Les producteurs laitiers québécois et ontariens n’ont pas eu d’autre choix que de jeter du lait à la fosse cette semaine en raison d’un effondrement sans précédent du marché des produits laitiers lié à la crise de la COVID-19. Et la semaine à venir s’annonce plus difficile encore.
Après une hausse sans précédent de la demande pour le lait de consommation dans les deux premières semaines de la crise du coronavirus, la situation est maintenant tout autre.
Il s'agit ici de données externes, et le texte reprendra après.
(** X3: without [dropna] the returned table has the rows and columns of
    the price table, and every non-empty column starts with a NaN. *)
Theorem to_returns_keeps_shape :
  forall (prices : DataFrame R) (method : string) (ret : DataFrame float),
    to_returns prices method false = Ok ret ->
    nrows ret = nrows prices /\
    Forall2 (fun price_col ret_col =>
               length ret_col = length price_col /\
               (price_col <> [] -> hd_error ret_col = Some NaN))
            (columns prices) (columns ret).
Proof.
  intros prices method ret Hret.
  destruct (to_returns_cases prices method false ret Hret) as [f [Hf ->]].
  split; [reflexivity |].
  unfold frame_map. cbn [columns]. apply Forall2_map_right. intros c _.
  destruct Hf as [-> | ->].
  - split; [apply length_pct_change |].
    destruct c; [contradiction | reflexivity].
  - split; [apply length_diff_log |].
    destruct c; [contradiction | reflexivity].
Qed.

Lemma to_returns_keeps_shape_witness :
  nrows (mkDataFrame 3 [[NaN; Num (110 / 100 - 1); Num (99 / 110 - 1)]])
  = 3%nat /\
  Forall2 (fun price_col ret_col =>
             length ret_col = length price_col /\
             (price_col <> [] -> hd_error ret_col = Some NaN))
          [[100; 110; 99]]
          [[NaN; Num (110 / 100 - 1); Num (99 / 110 - 1)]].
Proof.
  apply (to_returns_keeps_shape (mkDataFrame 3 [[100; 110; 99]]) "simple").
  apply to_returns_keeps_first_row.
Defined.

(** ** to_returns on positive prices: rows, bounds, simple against log *)

Section FirstRowCount.

Variable f : Series R -> Series float.
Variable g : R -> list R -> list R.
Hypothesis f_positive :
  forall p0 rest, Forall (fun p => 0 < p) (p0 :: rest) ->
                  f (p0 :: rest) = NaN :: map Num (g p0 rest).
Hypothesis length_g : forall p0 rest, length (g p0 rest) = length rest.

Lemma dropna_row_count (prices : DataFrame R) :
  well_formed prices -> (0 < nrows prices)%nat -> positive_prices prices ->
  columns prices <> [] ->
  nrows (dropna (frame_map f prices)) = (nrows prices - 1)%nat.
Proof.
  unfold well_formed, positive_prices, frame_map.
  destruct prices as [n cols]. cbn [nrows columns].
  intros Hwf Hn Hpos Hne. destruct n as [| n]; [lia |].
  unfold dropna. cbn [nrows columns].
  rewrite (row_complete_led_by_nan n).
  - rewrite length_seq. lia.
  - apply Forall_forall. intros fc Hfc.
    apply in_map_iff in Hfc. destruct Hfc as [c [<- Hc]].
    rewrite Forall_forall in Hwf, Hpos.
    specialize (Hwf c Hc). specialize (Hpos c Hc).
    destruct c as [| p0 rest]; [discriminate Hwf |].
    exists (g p0 rest). split.
    + apply f_positive; assumption.
    + rewrite length_g. simpl in Hwf. lia.
  - destruct cols; [contradiction | discriminate].
Qed.

End FirstRowCount.

(** X4: on a well-formed table of positive prices with at least one
    column and one row, [to_returns] with [dropna] returns, for either
    method, a table with one row less and as many columns. *)
Theorem to_returns_one_row_less :
  forall (prices : DataFrame R) (method : string),
    well_formed prices -> (0 < nrows prices)%nat -> positive_prices prices ->
    columns prices <> [] ->
    method = "simple"%string \/ method = "log"%string ->
    exists ret,
      to_returns prices method true = Ok ret /\
      nrows ret = (nrows prices - 1)%nat /\
      length (columns ret) = length (columns prices).
Proof.
  intros prices method Hwf Hn Hpos Hne [-> | ->].
  - exists (dropna (frame_map pct_change prices)).
    split; [reflexivity |]. split.
    + apply (dropna_row_count pct_change simple_returns pct_change_positive
               (fun p0 rest => length_changes _ rest p0)); assumption.
    + unfold dropna, frame_map. cbn [columns]. rewrite !length_map. reflexivity.
  - exists (dropna (frame_map (fun c => diff (np_log c)) prices)).
    split; [reflexivity |]. split.
    + apply (dropna_row_count (fun c => diff (np_log c)) log_returns
               log_diff_positive
               (fun p0 rest => length_changes _ rest p0)); assumption.
    + unfold dropna, frame_map. cbn [columns]. rewrite !length_map. reflexivity.
Qed.
(** * Catalog enrichment pipeline: a shallow embedding and its properties

    The development follows [src/enrichment/pipeline.py],
    [src/enrichment/catalog_io.py] and [src/enrichment/status.py], and
    the callers of the pipeline in [src/api/main.py] and
    [scripts/run_enrichment.py].

    - Python values loaded from JSON are the constructors of [PyVal];
      a [dict] is an association list in insertion order.
    - Python [str] is [string], holding the UTF-8 encoding of the text;
      [lower], [title], [strip], [float] and [repr] work on the code
      points, with the character data of Unicode 14 (Python 3.11).
    - Python [float] is an IEEE-754 binary64 number, given exactly as a
      [spec_float]; [float()], [*] and [round(_, 2)] are computed with
      integer arithmetic and round to nearest, ties to even.
    - Stateful code runs in the monad [M] over a [World]: the store of
      event lists (a Python list is a reference, so a list is a location
      in the store), the requests sent to the text-generation client, and
      the catalog files.  A Python exception is the [Raise] result.
    - [time.sleep], logging and the [timestamp] field of [WorkflowEvent]
      are left out: none of the functions embedded here reads them back;
      what the callers print or send (the reports of the command line,
      the response models of the API) is left out with them. *)

From Stdlib Require Import ZArith NArith String Ascii List Bool Lia Sorted.
From Stdlib Require Import Floats.SpecFloat.
From stdpp Require Import base option list strings gmap.

Local Open Scope string_scope.
Set Warnings "-register-all".
#[local] Arguments String.append !_ _ / : simpl nomatch.

(** ** Unicode *)

(** The character data that [str.lower], [str.title], [str.strip],
    [float] and [repr] read, for the characters from 128; a character
    is its code point.  The ASCII characters are decided by comparison. *)
Module Unicode.

Local Open Scope N_scope.

(** The characters from 128 that [str.lower] maps to one other character:
    [(first, last, step, image of first)], the images following the
    characters one by one. *)
Definition lower_ranges : list (N * N * N * N) :=
  [
   (0xC0, 0xD6, 1, 0xE0); (0xD8, 0xDE, 1, 0xF8); (0x100, 0x12E, 2, 0x101);
   (0x132, 0x136, 2, 0x133); (0x139, 0x147, 2, 0x13A); (0x14A, 0x176, 2, 0x14B);
   (0x178, 0x178, 1, 0xFF); (0x179, 0x17D, 2, 0x17A); (0x181, 0x181, 1, 0x253);
   (0x182, 0x184, 2, 0x183); (0x186, 0x186, 1, 0x254); (0x187, 0x187, 1, 0x188);
   (0x189, 0x18A, 1, 0x256); (0x18B, 0x18B, 1, 0x18C); (0x18E, 0x18E, 1, 0x1DD);
   (0x18F, 0x18F, 1, 0x259); (0x190, 0x190, 1, 0x25B); (0x191, 0x191, 1, 0x192);
   (0x193, 0x193, 1, 0x260); (0x194, 0x194, 1, 0x263); (0x196, 0x196, 1, 0x269);
   (0x197, 0x197, 1, 0x268); (0x198, 0x198, 1, 0x199); (0x19C, 0x19C, 1, 0x26F);
   (0x19D, 0x19D, 1, 0x272); (0x19F, 0x19F, 1, 0x275); (0x1A0, 0x1A4, 2, 0x1A1);
   (0x1A6, 0x1A6, 1, 0x280); (0x1A7, 0x1A7, 1, 0x1A8); (0x1A9, 0x1A9, 1, 0x283);
   (0x1AC, 0x1AC, 1, 0x1AD); (0x1AE, 0x1AE, 1, 0x288); (0x1AF, 0x1AF, 1, 0x1B0);
   (0x1B1, 0x1B2, 1, 0x28A); (0x1B3, 0x1B5, 2, 0x1B4); (0x1B7, 0x1B7, 1, 0x292);
   (0x1B8, 0x1B8, 1, 0x1B9); (0x1BC, 0x1BC, 1, 0x1BD); (0x1C4, 0x1C4, 1, 0x1C6);
   (0x1C5, 0x1C5, 1, 0x1C6); (0x1C7, 0x1C7, 1, 0x1C9); (0x1C8, 0x1C8, 1, 0x1C9);
   (0x1CA, 0x1CA, 1, 0x1CC); (0x1CB, 0x1DB, 2, 0x1CC); (0x1DE, 0x1EE, 2, 0x1DF);
   (0x1F1, 0x1F1, 1, 0x1F3); (0x1F2, 0x1F4, 2, 0x1F3); (0x1F6, 0x1F6, 1, 0x195);
   (0x1F7, 0x1F7, 1, 0x1BF); (0x1F8, 0x21E, 2, 0x1F9); (0x220, 0x220, 1, 0x19E);
   (0x222, 0x232, 2, 0x223); (0x23A, 0x23A, 1, 0x2C65); (0x23B, 0x23B, 1, 0x23C);
   (0x23D, 0x23D, 1, 0x19A); (0x23E, 0x23E, 1, 0x2C66); (0x241, 0x241, 1, 0x242);
   (0x243, 0x243, 1, 0x180); (0x244, 0x244, 1, 0x289); (0x245, 0x245, 1, 0x28C);
   (0x246, 0x24E, 2, 0x247); (0x370, 0x372, 2, 0x371); (0x376, 0x376, 1, 0x377);
   (0x37F, 0x37F, 1, 0x3F3); (0x386, 0x386, 1, 0x3AC); (0x388, 0x38A, 1, 0x3AD);
   (0x38C, 0x38C, 1, 0x3CC); (0x38E, 0x38F, 1, 0x3CD); (0x391, 0x3A1, 1, 0x3B1);
   (0x3A3, 0x3AB, 1, 0x3C3); (0x3CF, 0x3CF, 1, 0x3D7); (0x3D8, 0x3EE, 2, 0x3D9);
   (0x3F4, 0x3F4, 1, 0x3B8); (0x3F7, 0x3F7, 1, 0x3F8); (0x3F9, 0x3F9, 1, 0x3F2);
   (0x3FA, 0x3FA, 1, 0x3FB); (0x3FD, 0x3FF, 1, 0x37B); (0x400, 0x40F, 1, 0x450);
   (0x410, 0x42F, 1, 0x430); (0x460, 0x480, 2, 0x461); (0x48A, 0x4BE, 2, 0x48B);
   (0x4C0, 0x4C0, 1, 0x4CF); (0x4C1, 0x4CD, 2, 0x4C2); (0x4D0, 0x52E, 2, 0x4D1);
   (0x531, 0x556, 1, 0x561); (0x10A0, 0x10C5, 1, 0x2D00); (0x10C7, 0x10C7, 1, 0x2D27);
   (0x10CD, 0x10CD, 1, 0x2D2D); (0x13A0, 0x13EF, 1, 0xAB70); (0x13F0, 0x13F5, 1, 0x13F8);
   (0x1C90, 0x1CBA, 1, 0x10D0); (0x1CBD, 0x1CBF, 1, 0x10FD); (0x1E00, 0x1E94, 2, 0x1E01);
   (0x1E9E, 0x1E9E, 1, 0xDF); (0x1EA0, 0x1EFE, 2, 0x1EA1); (0x1F08, 0x1F0F, 1, 0x1F00);
   (0x1F18, 0x1F1D, 1, 0x1F10); (0x1F28, 0x1F2F, 1, 0x1F20); (0x1F38, 0x1F3F, 1, 0x1F30);
   (0x1F48, 0x1F4D, 1, 0x1F40); (0x1F59, 0x1F5F, 2, 0x1F51); (0x1F68, 0x1F6F, 1, 0x1F60);
   (0x1F88, 0x1F8F, 1, 0x1F80); (0x1F98, 0x1F9F, 1, 0x1F90); (0x1FA8, 0x1FAF, 1, 0x1FA0);
   (0x1FB8, 0x1FB9, 1, 0x1FB0); (0x1FBA, 0x1FBB, 1, 0x1F70); (0x1FBC, 0x1FBC, 1, 0x1FB3);
   (0x1FC8, 0x1FCB, 1, 0x1F72); (0x1FCC, 0x1FCC, 1, 0x1FC3); (0x1FD8, 0x1FD9, 1, 0x1FD0);
   (0x1FDA, 0x1FDB, 1, 0x1F76); (0x1FE8, 0x1FE9, 1, 0x1FE0); (0x1FEA, 0x1FEB, 1, 0x1F7A);
   (0x1FEC, 0x1FEC, 1, 0x1FE5); (0x1FF8, 0x1FF9, 1, 0x1F78); (0x1FFA, 0x1FFB, 1, 0x1F7C);
   (0x1FFC, 0x1FFC, 1, 0x1FF3); (0x2126, 0x2126, 1, 0x3C9); (0x212A, 0x212A, 1, 0x6B);
   (0x212B, 0x212B, 1, 0xE5); (0x2132, 0x2132, 1, 0x214E); (0x2160, 0x216F, 1, 0x2170);
   (0x2183, 0x2183, 1, 0x2184); (0x24B6, 0x24CF, 1, 0x24D0); (0x2C00, 0x2C2F, 1, 0x2C30);
   (0x2C60, 0x2C60, 1, 0x2C61); (0x2C62, 0x2C62, 1, 0x26B); (0x2C63, 0x2C63, 1, 0x1D7D);
   (0x2C64, 0x2C64, 1, 0x27D); (0x2C67, 0x2C6B, 2, 0x2C68); (0x2C6D, 0x2C6D, 1, 0x251);
   (0x2C6E, 0x2C6E, 1, 0x271); (0x2C6F, 0x2C6F, 1, 0x250); (0x2C70, 0x2C70, 1, 0x252);
   (0x2C72, 0x2C72, 1, 0x2C73); (0x2C75, 0x2C75, 1, 0x2C76); (0x2C7E, 0x2C7F, 1, 0x23F);
   (0x2C80, 0x2CE2, 2, 0x2C81); (0x2CEB, 0x2CED, 2, 0x2CEC); (0x2CF2, 0x2CF2, 1, 0x2CF3);
   (0xA640, 0xA66C, 2, 0xA641); (0xA680, 0xA69A, 2, 0xA681); (0xA722, 0xA72E, 2, 0xA723);
   (0xA732, 0xA76E, 2, 0xA733); (0xA779, 0xA77B, 2, 0xA77A); (0xA77D, 0xA77D, 1, 0x1D79);
   (0xA77E, 0xA786, 2, 0xA77F); (0xA78B, 0xA78B, 1, 0xA78C); (0xA78D, 0xA78D, 1, 0x265);
   (0xA790, 0xA792, 2, 0xA791); (0xA796, 0xA7A8, 2, 0xA797); (0xA7AA, 0xA7AA, 1, 0x266);
   (0xA7AB, 0xA7AB, 1, 0x25C); (0xA7AC, 0xA7AC, 1, 0x261); (0xA7AD, 0xA7AD, 1, 0x26C);
   (0xA7AE, 0xA7AE, 1, 0x26A); (0xA7B0, 0xA7B0, 1, 0x29E); (0xA7B1, 0xA7B1, 1, 0x287);
   (0xA7B2, 0xA7B2, 1, 0x29D); (0xA7B3, 0xA7B3, 1, 0xAB53); (0xA7B4, 0xA7C2, 2, 0xA7B5);
   (0xA7C4, 0xA7C4, 1, 0xA794); (0xA7C5, 0xA7C5, 1, 0x282); (0xA7C6, 0xA7C6, 1, 0x1D8E);
   (0xA7C7, 0xA7C9, 2, 0xA7C8); (0xA7D0, 0xA7D0, 1, 0xA7D1); (0xA7D6, 0xA7D8, 2, 0xA7D7);
   (0xA7F5, 0xA7F5, 1, 0xA7F6); (0xFF21, 0xFF3A, 1, 0xFF41); (0x10400, 0x10427, 1, 0x10428);
   (0x104B0, 0x104D3, 1, 0x104D8); (0x10570, 0x10594, 2, 0x10597); (0x10571, 0x1057A, 1, 0x10598);
   (0x1057D, 0x1058A, 1, 0x105A4); (0x1058D, 0x10592, 1, 0x105B4); (0x10595, 0x10595, 1, 0x105BC);
   (0x10C80, 0x10CB2, 1, 0x10CC0); (0x118A0, 0x118BF, 1, 0x118C0); (0x16E40, 0x16E5F, 1, 0x16E60);
   (0x1E900, 0x1E921, 1, 0x1E922)
  ].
C’est 35 % du marché des produits laitiers qui s’effondre au Québec, résultat de la baisse dramatique de la demande dans les hôtels, les restaurants et les établissements privés et publics, comme les écoles et les garderies, ce que l’on appelle dans le milieu agroalimentaire le secteur HRI [hôtels, restaurants et institutions]
.
C’est donc à contrecœur que l'organisation des Producteurs de lait du Québec a annoncé cette semaine dans un mémo envoyé à ses membres devoir se résoudre à jeter 1 % du lait produit à la ferme, soit quelque 650 000 litres.
Malheureusement, compte tenu de l’impossibilité de trouver un acheteur pour tout le lait, des volumes de lait devront être disposés faute de marché et de capacité de transformation. Les Producteurs de lait du Québec ont déterminé les circuits de ramassage visés par cette mesure exceptionnelle en fonction de l’optimisation des coûts de transport
, a écrit la fédération.
Dons de lait importants
Le directeur des communications des Producteurs de lait du Québec, François Dumontier, ajoute que pour gérer les surplus, des dons de lait importants ont été faits aux banques alimentaires de la province au cours des deux dernières semaines. Ainsi, 3 millions de litres de lait ont été transformés en lait de consommation et en fromage, puis distribués aux banques alimentaires.
Les producteurs de lait, les transporteurs et les transformateurs ont assumé conjointement les pertes. Mais il y a une limite aux pertes que la filière peut assumer, ajoute François Dumontier, et une limite également à la capacité des banques alimentaires à recevoir et stocker les produits laitiers.
La fédération demande donc à ses producteurs de réduire autant que possible leur production. Frédéric Marcoux, un producteur de Sainte-Marguerite, affirme toutefois que cela est plus facile à dire qu’à faire.
On peut tarir quelques vaches, mais je ne peux pas empêcher la vache de donner son lait. Elle est nourrie, puis si on veut que ça reprenne, je peux pas tarir mes vaches
, explique-t-il.
La nervosité commence d’ailleurs à se faire sentir chez les producteurs laitiers. Car le prix du lait acheté à la ferme est lui aussi en chute libre depuis trois semaines, étant soumis en partie aux aléas du marché mondial.
Je m’attends qu’il baisse d’un minimum de 2 ou 3 $ l’hectolitre à la ferme, juste en conséquence de la diminution des prix du lait à la bourse.
La filière laitière n’est pas au bout de ses peines. Personne ne sait combien de temps durera la crise de la COVID-19. Et du lait risque fort de se retrouver à nouveau à la fosse la semaine prochaine. Dans les coulisses, on prévoit devoir jeter de 1 % à 3 % du lait produit dans les fermes du Québec.
Le secteur de la transformation lui aussi touché
La situation devient difficile également dans le secteur de la transformation. La coopérative Agropur vient d’annoncer l’abolition d’une soixantaine de postes et l’arrêt de travail temporaire pour quelque 200 employés. Les membres du conseil d’administration et du conseil de direction consentent également à une baisse temporaire de leur salaire de 10 %.
Agropur dit prendre ces mesures en raison notamment de la chute majeure de ses volumes de vente dans les services alimentaires et industriels et de la baisse importante des prix des produits laitiers de commodité aux États-Unis.
La situation n’est guère plus rose d’ailleurs chez nos voisins du sud. Au Wisconsin, baptisé pays laitier de l’Amérique
, des coopératives offrent maintenant des programmes pour inciter leurs membres à quitter la production laitière. Des usines de transformation ferment ou fonctionnent au ralenti. Et les surplus de lait forcent les producteurs d’État à jeter une partie de leur production.